What this task involves: Only the lines below starting at the one that contains "matches_at (edge_registration ge) position endpoint (ge_any" and ending at the one that contains "Lemma reach_stored s" are to be reproduced, exactly and with both ends kept.

Stored data:
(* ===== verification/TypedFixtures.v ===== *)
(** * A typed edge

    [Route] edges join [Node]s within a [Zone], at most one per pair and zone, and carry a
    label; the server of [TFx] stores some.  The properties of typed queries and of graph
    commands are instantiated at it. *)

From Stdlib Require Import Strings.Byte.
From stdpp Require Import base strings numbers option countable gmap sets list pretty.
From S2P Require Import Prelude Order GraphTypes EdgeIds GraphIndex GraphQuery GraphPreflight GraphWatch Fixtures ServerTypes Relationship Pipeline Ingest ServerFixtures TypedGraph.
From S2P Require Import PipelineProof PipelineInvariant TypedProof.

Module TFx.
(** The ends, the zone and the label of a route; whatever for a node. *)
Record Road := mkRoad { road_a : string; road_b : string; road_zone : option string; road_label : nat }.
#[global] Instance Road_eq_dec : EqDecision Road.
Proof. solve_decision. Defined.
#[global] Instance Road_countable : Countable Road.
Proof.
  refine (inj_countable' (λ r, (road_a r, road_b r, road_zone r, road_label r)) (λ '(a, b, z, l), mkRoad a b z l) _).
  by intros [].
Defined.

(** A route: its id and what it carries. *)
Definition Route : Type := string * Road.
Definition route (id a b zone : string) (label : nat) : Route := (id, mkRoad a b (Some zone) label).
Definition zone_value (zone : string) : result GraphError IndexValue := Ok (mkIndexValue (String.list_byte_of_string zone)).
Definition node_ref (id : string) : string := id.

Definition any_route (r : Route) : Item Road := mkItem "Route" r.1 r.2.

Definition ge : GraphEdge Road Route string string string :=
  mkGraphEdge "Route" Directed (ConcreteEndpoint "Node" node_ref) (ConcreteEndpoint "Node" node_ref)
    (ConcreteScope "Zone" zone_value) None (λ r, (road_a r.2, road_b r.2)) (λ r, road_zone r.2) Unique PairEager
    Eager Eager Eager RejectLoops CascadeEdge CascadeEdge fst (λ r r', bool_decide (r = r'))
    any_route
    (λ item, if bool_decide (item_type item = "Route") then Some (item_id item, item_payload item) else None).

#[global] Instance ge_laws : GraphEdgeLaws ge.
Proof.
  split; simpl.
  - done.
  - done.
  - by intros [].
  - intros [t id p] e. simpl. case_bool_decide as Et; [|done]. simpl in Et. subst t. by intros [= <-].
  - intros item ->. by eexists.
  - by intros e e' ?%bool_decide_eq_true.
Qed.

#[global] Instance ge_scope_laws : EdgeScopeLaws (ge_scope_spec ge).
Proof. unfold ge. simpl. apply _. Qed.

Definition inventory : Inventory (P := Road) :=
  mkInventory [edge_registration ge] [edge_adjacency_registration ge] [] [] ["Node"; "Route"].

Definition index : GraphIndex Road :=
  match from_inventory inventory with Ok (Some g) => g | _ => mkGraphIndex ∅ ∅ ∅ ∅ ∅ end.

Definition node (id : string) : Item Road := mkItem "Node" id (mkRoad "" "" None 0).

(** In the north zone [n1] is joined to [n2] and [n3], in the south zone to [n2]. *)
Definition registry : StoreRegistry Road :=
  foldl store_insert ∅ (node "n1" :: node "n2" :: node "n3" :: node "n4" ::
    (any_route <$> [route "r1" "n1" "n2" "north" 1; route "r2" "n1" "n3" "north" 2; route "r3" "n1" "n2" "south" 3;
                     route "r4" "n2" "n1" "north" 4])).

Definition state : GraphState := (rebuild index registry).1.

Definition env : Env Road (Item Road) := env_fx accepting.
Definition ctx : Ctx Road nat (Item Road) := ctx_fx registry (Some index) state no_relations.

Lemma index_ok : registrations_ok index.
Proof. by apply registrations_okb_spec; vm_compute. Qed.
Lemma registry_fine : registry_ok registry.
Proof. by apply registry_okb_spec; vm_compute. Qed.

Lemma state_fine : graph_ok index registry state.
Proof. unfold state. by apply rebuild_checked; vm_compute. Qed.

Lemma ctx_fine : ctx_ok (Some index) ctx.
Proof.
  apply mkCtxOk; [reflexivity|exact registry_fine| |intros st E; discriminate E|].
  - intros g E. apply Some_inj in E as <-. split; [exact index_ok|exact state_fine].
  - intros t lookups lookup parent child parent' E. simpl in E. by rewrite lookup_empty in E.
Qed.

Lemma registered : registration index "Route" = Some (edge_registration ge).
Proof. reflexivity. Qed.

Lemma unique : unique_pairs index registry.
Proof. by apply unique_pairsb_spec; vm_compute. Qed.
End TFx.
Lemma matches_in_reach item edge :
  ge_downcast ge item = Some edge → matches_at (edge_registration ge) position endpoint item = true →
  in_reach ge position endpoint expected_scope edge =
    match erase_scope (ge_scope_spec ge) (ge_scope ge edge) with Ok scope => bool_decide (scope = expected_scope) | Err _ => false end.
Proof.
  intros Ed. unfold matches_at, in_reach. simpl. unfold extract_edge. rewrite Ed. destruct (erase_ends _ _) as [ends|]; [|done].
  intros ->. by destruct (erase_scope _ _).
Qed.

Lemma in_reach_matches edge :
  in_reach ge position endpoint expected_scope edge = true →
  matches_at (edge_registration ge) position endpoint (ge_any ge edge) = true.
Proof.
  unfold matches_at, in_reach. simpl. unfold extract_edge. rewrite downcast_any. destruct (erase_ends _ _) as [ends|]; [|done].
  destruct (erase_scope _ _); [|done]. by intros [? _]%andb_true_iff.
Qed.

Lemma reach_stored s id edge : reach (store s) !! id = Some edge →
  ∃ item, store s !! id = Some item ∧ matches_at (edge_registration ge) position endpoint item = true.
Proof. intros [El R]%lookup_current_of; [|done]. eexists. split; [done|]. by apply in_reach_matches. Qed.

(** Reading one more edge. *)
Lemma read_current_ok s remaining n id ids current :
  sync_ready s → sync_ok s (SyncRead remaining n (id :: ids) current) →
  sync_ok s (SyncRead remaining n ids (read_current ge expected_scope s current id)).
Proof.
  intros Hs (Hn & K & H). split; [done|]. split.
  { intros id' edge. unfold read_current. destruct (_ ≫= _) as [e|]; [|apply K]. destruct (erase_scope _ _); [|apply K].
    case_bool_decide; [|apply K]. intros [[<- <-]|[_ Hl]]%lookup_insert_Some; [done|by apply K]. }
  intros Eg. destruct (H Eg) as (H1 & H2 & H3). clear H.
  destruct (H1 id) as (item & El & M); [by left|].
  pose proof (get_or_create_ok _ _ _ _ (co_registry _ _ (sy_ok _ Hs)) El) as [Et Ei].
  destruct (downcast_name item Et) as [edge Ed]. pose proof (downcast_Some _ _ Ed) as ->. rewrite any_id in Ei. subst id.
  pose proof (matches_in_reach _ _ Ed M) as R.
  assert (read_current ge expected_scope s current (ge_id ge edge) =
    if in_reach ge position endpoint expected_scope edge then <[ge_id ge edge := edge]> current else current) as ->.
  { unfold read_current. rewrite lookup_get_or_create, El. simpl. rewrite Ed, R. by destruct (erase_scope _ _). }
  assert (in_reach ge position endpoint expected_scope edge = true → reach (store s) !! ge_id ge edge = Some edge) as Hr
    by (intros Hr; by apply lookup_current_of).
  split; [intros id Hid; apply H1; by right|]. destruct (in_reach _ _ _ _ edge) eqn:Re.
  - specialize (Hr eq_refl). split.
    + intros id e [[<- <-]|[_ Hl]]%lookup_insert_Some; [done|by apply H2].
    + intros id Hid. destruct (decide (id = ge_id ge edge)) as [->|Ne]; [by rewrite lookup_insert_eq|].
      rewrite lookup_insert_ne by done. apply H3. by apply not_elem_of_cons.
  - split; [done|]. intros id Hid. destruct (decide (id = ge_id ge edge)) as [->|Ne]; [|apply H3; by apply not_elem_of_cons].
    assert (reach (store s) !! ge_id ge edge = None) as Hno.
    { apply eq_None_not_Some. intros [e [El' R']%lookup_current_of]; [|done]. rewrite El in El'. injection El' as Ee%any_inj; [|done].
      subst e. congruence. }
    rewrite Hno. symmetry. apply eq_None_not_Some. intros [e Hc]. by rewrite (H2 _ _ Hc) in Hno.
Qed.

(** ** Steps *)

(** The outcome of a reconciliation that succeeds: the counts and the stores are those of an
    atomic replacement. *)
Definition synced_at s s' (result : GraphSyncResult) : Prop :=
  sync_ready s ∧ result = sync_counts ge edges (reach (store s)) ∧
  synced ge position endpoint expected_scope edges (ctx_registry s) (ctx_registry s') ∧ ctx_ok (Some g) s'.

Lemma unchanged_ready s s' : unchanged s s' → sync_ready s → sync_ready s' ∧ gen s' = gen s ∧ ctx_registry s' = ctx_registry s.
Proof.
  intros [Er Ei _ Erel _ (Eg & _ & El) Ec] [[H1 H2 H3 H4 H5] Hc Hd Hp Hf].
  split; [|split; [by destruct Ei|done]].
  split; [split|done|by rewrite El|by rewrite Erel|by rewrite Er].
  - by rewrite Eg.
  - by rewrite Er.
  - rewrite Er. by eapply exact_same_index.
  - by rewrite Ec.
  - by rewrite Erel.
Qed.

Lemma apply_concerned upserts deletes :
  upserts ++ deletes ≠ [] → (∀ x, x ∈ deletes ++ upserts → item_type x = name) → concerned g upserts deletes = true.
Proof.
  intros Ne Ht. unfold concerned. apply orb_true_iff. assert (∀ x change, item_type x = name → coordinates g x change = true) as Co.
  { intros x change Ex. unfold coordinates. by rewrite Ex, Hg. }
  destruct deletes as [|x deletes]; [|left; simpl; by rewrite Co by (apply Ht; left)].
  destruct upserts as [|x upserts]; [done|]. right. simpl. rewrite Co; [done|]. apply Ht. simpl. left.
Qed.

* * *

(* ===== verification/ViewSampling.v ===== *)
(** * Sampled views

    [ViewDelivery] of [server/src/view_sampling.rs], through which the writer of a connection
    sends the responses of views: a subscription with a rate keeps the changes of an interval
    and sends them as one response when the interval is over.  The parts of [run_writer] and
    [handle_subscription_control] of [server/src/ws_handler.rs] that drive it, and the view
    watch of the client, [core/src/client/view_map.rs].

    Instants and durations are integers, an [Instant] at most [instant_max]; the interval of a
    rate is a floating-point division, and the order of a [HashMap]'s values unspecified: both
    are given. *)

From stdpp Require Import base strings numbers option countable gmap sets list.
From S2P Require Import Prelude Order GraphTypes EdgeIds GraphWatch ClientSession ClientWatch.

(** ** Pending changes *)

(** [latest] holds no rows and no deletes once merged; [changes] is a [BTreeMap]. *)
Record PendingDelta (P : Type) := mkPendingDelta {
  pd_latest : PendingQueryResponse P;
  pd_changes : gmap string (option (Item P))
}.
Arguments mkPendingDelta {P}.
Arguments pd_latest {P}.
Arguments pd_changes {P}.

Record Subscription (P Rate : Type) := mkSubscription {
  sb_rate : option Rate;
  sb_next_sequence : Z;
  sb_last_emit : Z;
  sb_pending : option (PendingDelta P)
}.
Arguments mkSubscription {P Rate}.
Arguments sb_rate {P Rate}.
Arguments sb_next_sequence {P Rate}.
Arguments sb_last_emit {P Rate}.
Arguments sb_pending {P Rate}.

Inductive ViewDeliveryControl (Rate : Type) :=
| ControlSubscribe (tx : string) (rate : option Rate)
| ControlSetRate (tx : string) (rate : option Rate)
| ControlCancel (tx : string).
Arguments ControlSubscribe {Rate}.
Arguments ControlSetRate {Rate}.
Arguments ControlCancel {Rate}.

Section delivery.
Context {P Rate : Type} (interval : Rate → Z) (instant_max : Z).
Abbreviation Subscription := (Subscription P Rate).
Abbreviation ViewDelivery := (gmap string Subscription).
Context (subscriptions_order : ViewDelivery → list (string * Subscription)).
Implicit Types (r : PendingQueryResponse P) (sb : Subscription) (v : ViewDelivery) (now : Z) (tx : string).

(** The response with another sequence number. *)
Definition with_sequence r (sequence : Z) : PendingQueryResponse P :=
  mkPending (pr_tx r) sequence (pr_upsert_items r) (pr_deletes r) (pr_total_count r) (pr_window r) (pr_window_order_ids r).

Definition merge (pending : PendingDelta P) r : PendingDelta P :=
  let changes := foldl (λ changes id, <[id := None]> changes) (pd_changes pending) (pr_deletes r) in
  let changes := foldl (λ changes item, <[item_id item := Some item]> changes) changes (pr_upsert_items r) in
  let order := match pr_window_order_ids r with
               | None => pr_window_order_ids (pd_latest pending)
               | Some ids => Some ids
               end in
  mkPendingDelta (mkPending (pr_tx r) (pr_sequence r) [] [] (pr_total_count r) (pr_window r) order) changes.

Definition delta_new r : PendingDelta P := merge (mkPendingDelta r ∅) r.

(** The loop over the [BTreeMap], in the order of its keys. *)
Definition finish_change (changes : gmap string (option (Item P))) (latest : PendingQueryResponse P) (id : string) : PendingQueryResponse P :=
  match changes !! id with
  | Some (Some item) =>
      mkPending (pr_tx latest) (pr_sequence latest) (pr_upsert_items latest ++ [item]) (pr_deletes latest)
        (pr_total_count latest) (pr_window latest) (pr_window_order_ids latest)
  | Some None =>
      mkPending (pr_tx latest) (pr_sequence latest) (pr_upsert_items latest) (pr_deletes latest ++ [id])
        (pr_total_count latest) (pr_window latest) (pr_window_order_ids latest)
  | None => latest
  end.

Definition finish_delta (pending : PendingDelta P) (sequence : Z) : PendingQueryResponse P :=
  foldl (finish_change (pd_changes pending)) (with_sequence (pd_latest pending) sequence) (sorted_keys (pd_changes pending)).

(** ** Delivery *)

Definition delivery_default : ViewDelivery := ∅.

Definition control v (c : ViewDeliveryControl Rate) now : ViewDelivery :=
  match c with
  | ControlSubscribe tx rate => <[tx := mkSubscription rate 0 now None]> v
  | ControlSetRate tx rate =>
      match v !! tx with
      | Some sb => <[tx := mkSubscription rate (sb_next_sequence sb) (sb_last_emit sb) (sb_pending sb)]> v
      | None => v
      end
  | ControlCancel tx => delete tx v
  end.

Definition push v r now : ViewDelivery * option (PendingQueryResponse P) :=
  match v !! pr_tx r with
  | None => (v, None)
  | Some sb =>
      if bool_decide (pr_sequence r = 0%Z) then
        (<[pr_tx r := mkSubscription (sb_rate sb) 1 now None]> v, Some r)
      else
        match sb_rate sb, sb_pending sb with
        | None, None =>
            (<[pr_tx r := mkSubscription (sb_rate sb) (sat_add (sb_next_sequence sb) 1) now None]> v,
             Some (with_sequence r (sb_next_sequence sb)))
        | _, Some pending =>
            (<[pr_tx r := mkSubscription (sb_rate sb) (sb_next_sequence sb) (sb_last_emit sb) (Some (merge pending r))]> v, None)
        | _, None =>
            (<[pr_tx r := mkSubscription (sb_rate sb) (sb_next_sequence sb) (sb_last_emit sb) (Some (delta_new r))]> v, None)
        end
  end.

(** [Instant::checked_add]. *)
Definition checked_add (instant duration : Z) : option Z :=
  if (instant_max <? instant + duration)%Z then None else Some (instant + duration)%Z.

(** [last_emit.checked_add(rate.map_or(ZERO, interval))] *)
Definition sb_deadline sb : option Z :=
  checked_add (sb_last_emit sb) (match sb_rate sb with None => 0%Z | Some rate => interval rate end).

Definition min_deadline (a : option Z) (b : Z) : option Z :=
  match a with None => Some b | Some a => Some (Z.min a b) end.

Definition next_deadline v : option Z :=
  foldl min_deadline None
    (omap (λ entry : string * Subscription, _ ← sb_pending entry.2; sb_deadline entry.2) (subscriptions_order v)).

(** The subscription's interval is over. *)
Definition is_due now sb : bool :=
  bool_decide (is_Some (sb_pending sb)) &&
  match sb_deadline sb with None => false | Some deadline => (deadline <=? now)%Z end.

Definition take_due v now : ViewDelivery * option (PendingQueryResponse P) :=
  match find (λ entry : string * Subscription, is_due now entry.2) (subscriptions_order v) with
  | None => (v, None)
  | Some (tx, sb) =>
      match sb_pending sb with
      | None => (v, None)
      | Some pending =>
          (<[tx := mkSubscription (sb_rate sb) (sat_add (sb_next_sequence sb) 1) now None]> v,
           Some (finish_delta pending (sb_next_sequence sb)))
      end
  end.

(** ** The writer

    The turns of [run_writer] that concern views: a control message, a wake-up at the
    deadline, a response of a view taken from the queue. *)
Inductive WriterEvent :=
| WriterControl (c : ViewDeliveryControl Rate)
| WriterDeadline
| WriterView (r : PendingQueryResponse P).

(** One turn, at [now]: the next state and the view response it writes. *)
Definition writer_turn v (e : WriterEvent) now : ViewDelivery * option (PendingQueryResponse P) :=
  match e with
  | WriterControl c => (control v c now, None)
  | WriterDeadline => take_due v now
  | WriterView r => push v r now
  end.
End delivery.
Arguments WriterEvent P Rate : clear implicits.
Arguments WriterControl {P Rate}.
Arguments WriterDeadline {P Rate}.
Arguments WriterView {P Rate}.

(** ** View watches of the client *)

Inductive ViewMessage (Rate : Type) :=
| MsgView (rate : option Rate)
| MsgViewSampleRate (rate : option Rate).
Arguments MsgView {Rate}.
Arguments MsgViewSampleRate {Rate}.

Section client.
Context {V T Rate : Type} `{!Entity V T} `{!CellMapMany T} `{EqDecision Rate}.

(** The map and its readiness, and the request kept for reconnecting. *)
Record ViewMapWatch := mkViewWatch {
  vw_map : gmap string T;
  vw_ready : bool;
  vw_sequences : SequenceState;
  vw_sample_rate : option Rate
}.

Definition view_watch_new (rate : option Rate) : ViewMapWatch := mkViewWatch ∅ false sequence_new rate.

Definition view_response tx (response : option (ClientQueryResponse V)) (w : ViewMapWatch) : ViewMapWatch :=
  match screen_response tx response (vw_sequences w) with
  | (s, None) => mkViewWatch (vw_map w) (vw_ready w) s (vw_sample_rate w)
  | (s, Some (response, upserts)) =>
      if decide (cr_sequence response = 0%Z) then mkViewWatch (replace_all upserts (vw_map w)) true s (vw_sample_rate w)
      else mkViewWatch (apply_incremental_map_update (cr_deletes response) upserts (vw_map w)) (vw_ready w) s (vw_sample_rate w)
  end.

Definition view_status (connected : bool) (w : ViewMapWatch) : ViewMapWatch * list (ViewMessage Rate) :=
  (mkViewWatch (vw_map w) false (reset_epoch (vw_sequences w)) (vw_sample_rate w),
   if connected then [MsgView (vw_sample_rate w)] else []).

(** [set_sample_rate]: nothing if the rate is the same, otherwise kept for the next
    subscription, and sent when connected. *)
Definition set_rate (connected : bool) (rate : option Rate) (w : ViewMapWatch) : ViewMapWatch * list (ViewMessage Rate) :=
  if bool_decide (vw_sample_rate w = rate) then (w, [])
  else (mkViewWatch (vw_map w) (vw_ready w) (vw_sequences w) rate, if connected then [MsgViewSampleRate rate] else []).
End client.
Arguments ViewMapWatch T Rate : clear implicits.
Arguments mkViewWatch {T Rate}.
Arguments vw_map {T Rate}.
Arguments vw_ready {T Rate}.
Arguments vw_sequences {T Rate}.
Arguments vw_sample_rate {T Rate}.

==

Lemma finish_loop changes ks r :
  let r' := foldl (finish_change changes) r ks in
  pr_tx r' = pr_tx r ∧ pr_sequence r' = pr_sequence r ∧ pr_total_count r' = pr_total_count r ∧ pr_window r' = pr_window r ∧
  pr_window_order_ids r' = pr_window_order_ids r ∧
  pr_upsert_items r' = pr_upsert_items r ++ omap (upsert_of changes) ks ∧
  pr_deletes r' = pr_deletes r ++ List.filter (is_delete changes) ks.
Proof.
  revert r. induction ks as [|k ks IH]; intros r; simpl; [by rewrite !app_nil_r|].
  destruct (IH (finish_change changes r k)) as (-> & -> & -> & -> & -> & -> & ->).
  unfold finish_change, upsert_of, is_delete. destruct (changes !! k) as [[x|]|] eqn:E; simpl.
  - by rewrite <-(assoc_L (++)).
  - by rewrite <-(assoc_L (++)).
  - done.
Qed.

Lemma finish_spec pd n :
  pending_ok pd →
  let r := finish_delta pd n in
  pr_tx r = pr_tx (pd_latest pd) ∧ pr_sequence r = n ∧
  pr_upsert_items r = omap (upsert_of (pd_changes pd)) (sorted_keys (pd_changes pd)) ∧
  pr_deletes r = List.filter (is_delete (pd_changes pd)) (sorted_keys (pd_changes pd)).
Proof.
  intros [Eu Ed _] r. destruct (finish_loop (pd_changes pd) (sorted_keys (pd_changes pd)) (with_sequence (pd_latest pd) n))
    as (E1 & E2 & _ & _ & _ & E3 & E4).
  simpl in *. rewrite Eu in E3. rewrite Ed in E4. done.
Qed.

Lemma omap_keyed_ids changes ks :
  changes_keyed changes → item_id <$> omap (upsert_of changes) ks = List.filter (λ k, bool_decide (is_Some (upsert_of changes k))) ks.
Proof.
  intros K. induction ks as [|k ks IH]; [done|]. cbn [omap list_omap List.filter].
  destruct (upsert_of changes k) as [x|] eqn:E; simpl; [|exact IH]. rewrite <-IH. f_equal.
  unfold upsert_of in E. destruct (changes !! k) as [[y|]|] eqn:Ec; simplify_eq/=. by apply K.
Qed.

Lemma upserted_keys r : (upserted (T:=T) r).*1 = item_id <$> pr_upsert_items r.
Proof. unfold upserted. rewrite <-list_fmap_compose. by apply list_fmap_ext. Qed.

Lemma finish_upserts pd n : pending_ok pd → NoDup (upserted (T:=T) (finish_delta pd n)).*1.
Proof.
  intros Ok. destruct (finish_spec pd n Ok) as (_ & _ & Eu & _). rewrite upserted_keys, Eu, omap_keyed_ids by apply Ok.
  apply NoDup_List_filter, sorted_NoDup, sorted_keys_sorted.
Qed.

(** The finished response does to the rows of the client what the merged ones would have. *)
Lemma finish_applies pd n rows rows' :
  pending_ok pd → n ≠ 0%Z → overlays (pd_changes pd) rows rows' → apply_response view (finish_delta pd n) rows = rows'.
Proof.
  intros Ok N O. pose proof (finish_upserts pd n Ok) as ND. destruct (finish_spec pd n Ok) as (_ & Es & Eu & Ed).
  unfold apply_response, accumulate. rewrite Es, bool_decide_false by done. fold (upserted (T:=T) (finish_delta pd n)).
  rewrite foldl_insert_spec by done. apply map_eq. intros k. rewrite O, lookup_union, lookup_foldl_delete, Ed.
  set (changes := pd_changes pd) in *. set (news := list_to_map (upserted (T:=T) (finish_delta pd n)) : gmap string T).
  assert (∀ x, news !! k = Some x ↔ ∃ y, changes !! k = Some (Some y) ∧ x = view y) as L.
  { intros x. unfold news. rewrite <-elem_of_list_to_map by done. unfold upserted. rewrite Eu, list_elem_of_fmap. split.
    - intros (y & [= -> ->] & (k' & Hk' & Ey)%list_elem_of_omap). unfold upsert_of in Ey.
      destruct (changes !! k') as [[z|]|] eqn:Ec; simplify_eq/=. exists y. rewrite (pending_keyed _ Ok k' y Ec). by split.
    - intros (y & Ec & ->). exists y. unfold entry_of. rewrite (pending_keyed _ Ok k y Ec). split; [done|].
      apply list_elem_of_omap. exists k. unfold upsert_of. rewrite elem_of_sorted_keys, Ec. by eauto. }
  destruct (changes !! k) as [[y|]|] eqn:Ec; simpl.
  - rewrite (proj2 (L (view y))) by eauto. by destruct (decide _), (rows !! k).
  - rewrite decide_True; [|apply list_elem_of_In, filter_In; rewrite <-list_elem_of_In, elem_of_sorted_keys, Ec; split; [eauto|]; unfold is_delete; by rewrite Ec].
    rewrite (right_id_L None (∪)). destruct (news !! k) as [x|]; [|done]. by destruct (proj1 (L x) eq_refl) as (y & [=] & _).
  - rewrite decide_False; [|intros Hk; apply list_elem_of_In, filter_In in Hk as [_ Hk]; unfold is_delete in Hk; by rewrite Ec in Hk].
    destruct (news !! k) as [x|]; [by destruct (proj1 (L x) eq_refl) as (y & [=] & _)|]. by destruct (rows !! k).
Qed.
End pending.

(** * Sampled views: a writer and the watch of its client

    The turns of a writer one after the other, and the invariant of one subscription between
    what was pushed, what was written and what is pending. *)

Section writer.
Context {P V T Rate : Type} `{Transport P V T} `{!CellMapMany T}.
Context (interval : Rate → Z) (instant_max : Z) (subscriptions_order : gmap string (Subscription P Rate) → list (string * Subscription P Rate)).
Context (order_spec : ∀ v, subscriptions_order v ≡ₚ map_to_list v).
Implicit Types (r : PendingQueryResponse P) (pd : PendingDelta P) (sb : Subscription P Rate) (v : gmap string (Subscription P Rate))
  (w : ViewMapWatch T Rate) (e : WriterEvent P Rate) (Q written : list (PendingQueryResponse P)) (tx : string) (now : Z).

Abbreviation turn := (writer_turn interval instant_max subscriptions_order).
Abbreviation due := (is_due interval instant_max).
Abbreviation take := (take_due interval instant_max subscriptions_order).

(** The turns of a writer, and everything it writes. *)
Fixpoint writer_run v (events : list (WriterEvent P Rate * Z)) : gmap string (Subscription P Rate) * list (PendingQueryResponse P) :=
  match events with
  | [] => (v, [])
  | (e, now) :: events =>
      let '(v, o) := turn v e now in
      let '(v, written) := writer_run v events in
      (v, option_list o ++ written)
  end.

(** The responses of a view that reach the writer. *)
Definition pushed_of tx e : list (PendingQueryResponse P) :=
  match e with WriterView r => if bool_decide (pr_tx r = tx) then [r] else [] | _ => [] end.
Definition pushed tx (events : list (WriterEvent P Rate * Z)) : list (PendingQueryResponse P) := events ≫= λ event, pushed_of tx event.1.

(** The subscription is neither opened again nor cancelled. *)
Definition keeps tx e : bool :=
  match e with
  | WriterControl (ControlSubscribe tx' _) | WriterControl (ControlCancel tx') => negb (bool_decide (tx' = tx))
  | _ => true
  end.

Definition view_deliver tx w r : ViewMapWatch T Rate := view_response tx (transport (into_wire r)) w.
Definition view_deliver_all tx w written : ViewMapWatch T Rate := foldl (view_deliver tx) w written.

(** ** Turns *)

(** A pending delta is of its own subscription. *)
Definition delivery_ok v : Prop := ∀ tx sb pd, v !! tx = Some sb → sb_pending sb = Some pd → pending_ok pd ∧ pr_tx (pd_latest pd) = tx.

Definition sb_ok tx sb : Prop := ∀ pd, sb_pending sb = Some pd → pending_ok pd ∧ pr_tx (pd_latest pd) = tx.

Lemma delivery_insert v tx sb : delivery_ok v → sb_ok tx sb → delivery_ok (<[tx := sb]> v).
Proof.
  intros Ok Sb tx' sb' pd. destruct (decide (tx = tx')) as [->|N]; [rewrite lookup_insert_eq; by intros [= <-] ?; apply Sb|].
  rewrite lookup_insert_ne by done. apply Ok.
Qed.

Solution to the problem:
  matches_at (edge_registration ge) position endpoint (ge_any ge edge) = true.
Proof.
  unfold matches_at, in_reach. simpl. unfold extract_edge. rewrite downcast_any. destruct (erase_ends _ _) as [ends|]; [|done].
  destruct (erase_scope _ _); [|done]. by intros [? _]%andb_true_iff.
Qed.

Lemma reach_stored s id edge : reach (store s) !! id = Some edge →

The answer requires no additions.